How I Spent My Snow Day

Before we begin, you know how I said I didn’t think it was possible to unsubscribe to comments once you subscribed? Well, I was wrong. You can unsubscribe very easily, apparently. When you receive an e-mail, there’s a link you can click on to manage your subscriptions. However, on the site itself, if you’re subscribed to a certain post, there will be a link that says something along the lines of Manage Your Subscriptions, but if you click on that it won’t work. So you can only unsubscribe from the e-mails you receive, not from the website. Get it? Got it? Good.

Now, as many of you know there was something of a blizzard here on the east coast last week. Almost all businesses were closed. I got to stay home from work. Which should have been nice and relaxing, but I decided to do some writing. Only it wasn’t writing, per se, but the other side of writing, if you get my drift.

Anyway, last year I posted a sf thriller novella called The Silver Ring online. It was something I’d originally written in high school and set aside to collect virtual dust until last year I pulled it back out and reworked it a bit. It’s a fun little story that I revised specifically for online reading (30 very short fast-paced chapters) and I’ve been experimenting with it off and on ever since.

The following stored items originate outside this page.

(** * The ELB-attachment controller of provider-aws, and the reconciliation
    contract it implements.

    The development embeds
    [pkg/controller/elasticloadbalancing/elbattachment/controller.go]:
    the [connector] with its [Connect] and the [external] client with
    [Observe], [Create], [Update] and [Delete].  Go packages are rendered as
    modules of the same name, so that [errors.Wrap], [resource.Ignore] or
    [runtimev1alpha1.Creating] read as they do in the source.

    A Go method that mutates the managed resource through its pointer and
    talks to AWS is a computation over a [World]: the object behind the
    [resource.Managed] interface, the wall clock read by [metav1.Now], and a
    journal that lists, in order, every write to the resource's conditions
    and every call that leaves the process. *)

From stdpp Require Import base option list strings gmap.
From Stdlib Require Import ZArith.
From Stdlib.Strings Require Import Byte.

Open Scope string_scope.
Open Scope list_scope.

(** ** Outcomes and the world-passing monad *)

(** A Go call either returns or panics (nil dereference, nil interface). *)
Inductive Outcome (A : Type) : Type :=
| Done (a : A)
| Panic (why : string).
Arguments Done {A} a.
Arguments Panic {A} why.

Definition M (W A : Type) : Type := W -> Outcome (A * W).

Global Instance M_ret {W} : MRet (M W) :=
  fun A (a : A) (w : W) => Done (a, w).

Global Instance M_bind {W} : MBind (M W) :=
  fun A B (k : A -> M W B) (m : M W A) (w : W) =>
    match m w with
    | Done (a, w') => k a w'
    | Panic why => Panic why
    end.

Definition panic {W A} (why : string) : M W A := fun _ => Panic why.

Definition gets {W A} (f : W -> A) : M W A := fun w => Done (f w, w).

Definition modify {W} (f : W -> W) : M W unit := fun w => Done (tt, f w).

(** ** Package [errors] (github.com/pkg/errors) and Go's [error] *)

(** An error value: one made by [errors.New], a cause wrapped with a message
    by [errors.Wrap], or an error of the AWS SDK with its code.  Go's [error]
    is an interface value that may be nil. *)
Inductive Err : Type :=
| ErrNew (message : string)
| ErrWrap (cause : Err) (message : string)
| ErrAws (code : string) (message : string).

Definition error : Type := option Err.

Module errors.

Definition New (message : string) : error := Some (ErrNew message).

(** [Wrap] returns nil if [err] is nil. *)
Definition Wrap (err : error) (message : string) : error :=
  match err with
  | None => None
  | Some e => Some (ErrWrap e message)
  end.

End errors.

(** ** Package [aws]: pointer helpers *)

Module aws.

Definition String (s : string) : option string := Some s.

Definition StringValue (p : option string) : string :=
  match p with Some s => s | None => "" end.

Definition BoolValue (p : option bool) : bool :=
  match p with Some b => b | None => false end.

End aws.

(** ** Package [runtimev1alpha1]: conditions *)

Module runtimev1alpha1.

Definition Time : Type := Z.

Inductive ConditionStatus : Type :=
| ConditionTrue
| ConditionFalse
| ConditionUnknown.

Definition ConditionType : Type := string.

Definition ConditionStatus_eqb (a b : ConditionStatus) : bool :=
  match a, b with
  | ConditionTrue, ConditionTrue
  | ConditionFalse, ConditionFalse
  | ConditionUnknown, ConditionUnknown => true
  | _, _ => false
  end.

(** Modelled from the spec: the condition tuple of crossplane-runtime,
    which is not part of the source tree: "(type, status, reason, message,
    lastTransitionTime)". *)
Record Condition : Type := {
  CondType : ConditionType;
  Status : ConditionStatus;
  LastTransitionTime : Time;
  Reason : string;
  Message : string
}.
Lemma ui_step_loading_tracks_flight
  (env : option string) (a : Action) (s : System) :
  loading_tracks_flight s -> loading_tracks_flight (ui_step env a s).
Proof.
  intros I. unfold ui_step.
  destruct (enabled a s) eqn:En; [ | exact I].
  destruct a; cbn [step]; try exact I.
  - (* Submit *)
    cbn [enabled] in En. apply andb_true_iff in En. destruct En as [_ En].
    apply negb_true_iff in En. unfold submit_disabled in En.
    apply orb_false_iff in En. destruct En as [Hl _].
    destruct I as [[I _] | (r & _ & I)]; [ | congruence].
    unfold after. rewrite onConvert_submit_cases.
    destruct (amount_accepted _); cbn.
    + right. rewrite I. eexists. split; reflexivity.
    + left. now split.
  - (* ConvertSettles *)
    destruct I as [[I Hl] | (r & I & Hl)]; rewrite I.
    + destruct k; left; now split.
    + destruct k as [ | k]; cbn [nth_error].
      * left. unfold after.
        destruct (onConvert_settle_cases r uuid o (app s))
          as [(e & ->) | [(st & d & items & _ & _ & _ & _ & ->)
                         | (st & d & e & _ & _ & _ & _ & ->)]];
          now split.
      * destruct k; right; exists r; split; assumption.
  - (* CatalogSettles *)
    destruct (catalog_pending s); [ | exact I].
    unfold after.
    pose proof (fetchCurrencies_settle_loading (cancelled s) o (app s)) as L.
    destruct (fetchCurrencies_settle (cancelled s) o (app s)).
    cbn in L. unfold loading_tracks_flight. cbn. now rewrite L.
Qed.

(** X11. Through the view, [loading] is set exactly while a conversion is
    in flight, and at most one is: once the request has settled, however
    it ended, [loading] is clear again and the form can be submitted
    anew. *)
Theorem loading_exactly_while_in_flight
  (env : option string) (stored : value) (acts : list Action) :
  let sys := ui_run env acts (mount env stored) in
  (loading (app sys) = true <-> inflight sys <> [])
  /\ (List.length (inflight sys) <= 1)%nat.
Proof.
  cbv zeta.
  assert (G : forall s,
             loading_tracks_flight s ->
             loading_tracks_flight (ui_run env acts s)).
  { induction acts as [ | a acts IH]; intros s I; [exact I | ].
    cbn [ui_run fold_left]. apply IH.
    now apply ui_step_loading_tracks_flight. }
  destruct (G (mount env stored) (or_introl (conj eq_refl eq_refl)))
    as [[I Hl] | (r & I & Hl)]; rewrite I, Hl.
  - split; [ | cbn; lia]. split; [discriminate | congruence].
  - split; [ | cbn; lia]. split; [discriminate | reflexivity].
Qed.

(** ** Identifiers over a series of conversions *)

(** X12. Over a series of successful conversions run one after the other,
    the ids in the log stay pairwise distinct, provided
    [crypto.randomUUID()] never repeats itself nor an id already in the
    log the series starts from. *)
Theorem ids_stay_distinct_over_conversions
  (env : option string) (sys : System) (l : list value)
  (cs : list Conversion) :
  inflight sys = [] ->
  history (app sys) = VArr l ->
  forallb cv_successful cs = true ->
  NoDup (rev (map (fun c => VStr (cv_uuid c)) cs) ++ map (field "id") l) ->
  exists items,
    history (app (run env (List.concat (map convert_actions cs)) sys))
    = VArr items
    /\ NoDup (map (field "id") items).
Proof.
  intros Hi Hh Hc Hnd.
  destruct cs as [ | c cs].
  - exists l. split; [exact Hh | exact Hnd].
  - destruct (run_conversions env cs c sys l Hc Hi Hh) as [_ ->].
    eexists. split; [reflexivity | ].
    rewrite <- firstn_map. apply NoDup_firstn.
    rewrite map_app, map_rev, map_map. exact Hnd.
Qed.

Lemma ids_stay_distinct_over_conversions_witness :
  let data := VObj [("result", VNum (Number "279"));
                    ("rate", VNum (Number "279"));
                    ("fetchedAt", VStr "T1")] in
  let cs := [mkConversion "USD" "PKR" "1" "id-1" 200 data;
             mkConversion "USD" "PKR" "2" "id-2" 200 data] in
  exists items,
    history (app (run None (List.concat (map convert_actions cs))
                    (mount None (VArr [VObj [("id", VStr "id-0")]]))))
    = VArr items
    /\ NoDup (map (field "id") items).
Proof.
  cbv zeta.
  apply (ids_stay_distinct_over_conversions None
           (mount None (VArr [VObj [("id", VStr "id-0")]]))
           [VObj [("id", VStr "id-0")]]);
    try reflexivity.
  cbn. repeat constructor; cbn; intuition discriminate.
Defined.

(** * The derived currency list *)

Section Sorting.

Context {A : Type}.
Variable cmp : A -> A -> Z.

Lemma insert_by_perm (x : A) (l : list A) :
  Permutation (insert_by cmp x l) (x :: l).
Proof.
  induction l as [ | y l IH]; cbn; [reflexivity | ].
  destruct (cmp x y <=? 0); [reflexivity | ].
  rewrite IH. apply perm_swap.
Qed.

Lemma sort_by_perm (l : list A) : Permutation (sort_by cmp l) l.
Proof.
  induction l as [ | x l IH]; cbn; [reflexivity | ].
  rewrite insert_by_perm. now constructor.
Qed.

Hypothesis cmp_total : forall a b, cmp a b <= 0 \/ cmp b a <= 0.
Hypothesis cmp_trans :
  forall a b c, cmp a b <= 0 -> cmp b c <= 0 -> cmp a c <= 0.

Lemma insert_by_sorted (x : A) (l : list A) :
  StronglySorted (fun a b => cmp a b <= 0) l ->
  StronglySorted (fun a b => cmp a b <= 0) (insert_by cmp x l).
Proof.
  induction 1 as [ | y l Hs IH Hy]; cbn.
  - repeat constructor.
  - destruct (Z.leb_spec (cmp x y) 0) as [Hxy | Hxy].
    + constructor; [now constructor | ].
      constructor; [exact Hxy | ].
      rewrite Forall_forall in *. intros z Hz.
      exact (cmp_trans _ _ _ Hxy (Hy z Hz)).
    + constructor; [exact IH | ].
      assert (Hyx : cmp y x <= 0) by (destruct (cmp_total x y); [lia | easy]).
      rewrite Forall_forall in *. intros z Hz.
      apply (Permutation_in _ (insert_by_perm x l)) in Hz.
      destruct Hz as [<- | Hz]; [exact Hyx | now apply Hy].
Qed.

Lemma sort_by_sorted (l : list A) :
  StronglySorted (fun a b => cmp a b <= 0) (sort_by cmp l).
Proof.
  induction l as [ | x l IH]; cbn; [constructor | ].
  now apply insert_by_sorted.
Qed.

End Sorting.

Lemma filter_all {A} (p : A -> bool) (l : list A) :
  forallb p l = true -> filter p l = l.
Proof.
  induction l as [ | x l IH]; cbn; [reflexivity | ].
  destruct (p x); [ | discriminate]. intros H. now rewrite IH.
Qed.

Lemma filter_partition_perm {A} (p : A -> bool) (l : list A) :
  Permutation (filter p l ++ filter (fun x => negb (p x)) l) l.
Proof.
  induction l as [ | x l IH]; cbn; [reflexivity | ].
  destruct (p x); cbn.
  - now constructor.
  - rewrite <- Permutation_middle. now constructor.
Qed.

A few months back I downloaded the Aldiko ebook reader onto my cell phone. I absolutely love it. It’s linked up with Feedbooks and Smashwords to download books instantly onto your phone, or you can download books (the epub format) elsewhere and then import them via a USB cable. When I first downloaded the reader, I scoured through both sites looking for books to download. The books ranged from classics to bestsellers to self-published crap. As you may know, Cory Doctorow is a huge advocate of giving away e-books for free, and so of course I downloaded three of his books. I also have downloaded issues 2 and 3 of Electric Literature. Those downloads were not free. Each cost me $4.95 from Smashwords. But I really like the journal and I think the cost is more than reasonable.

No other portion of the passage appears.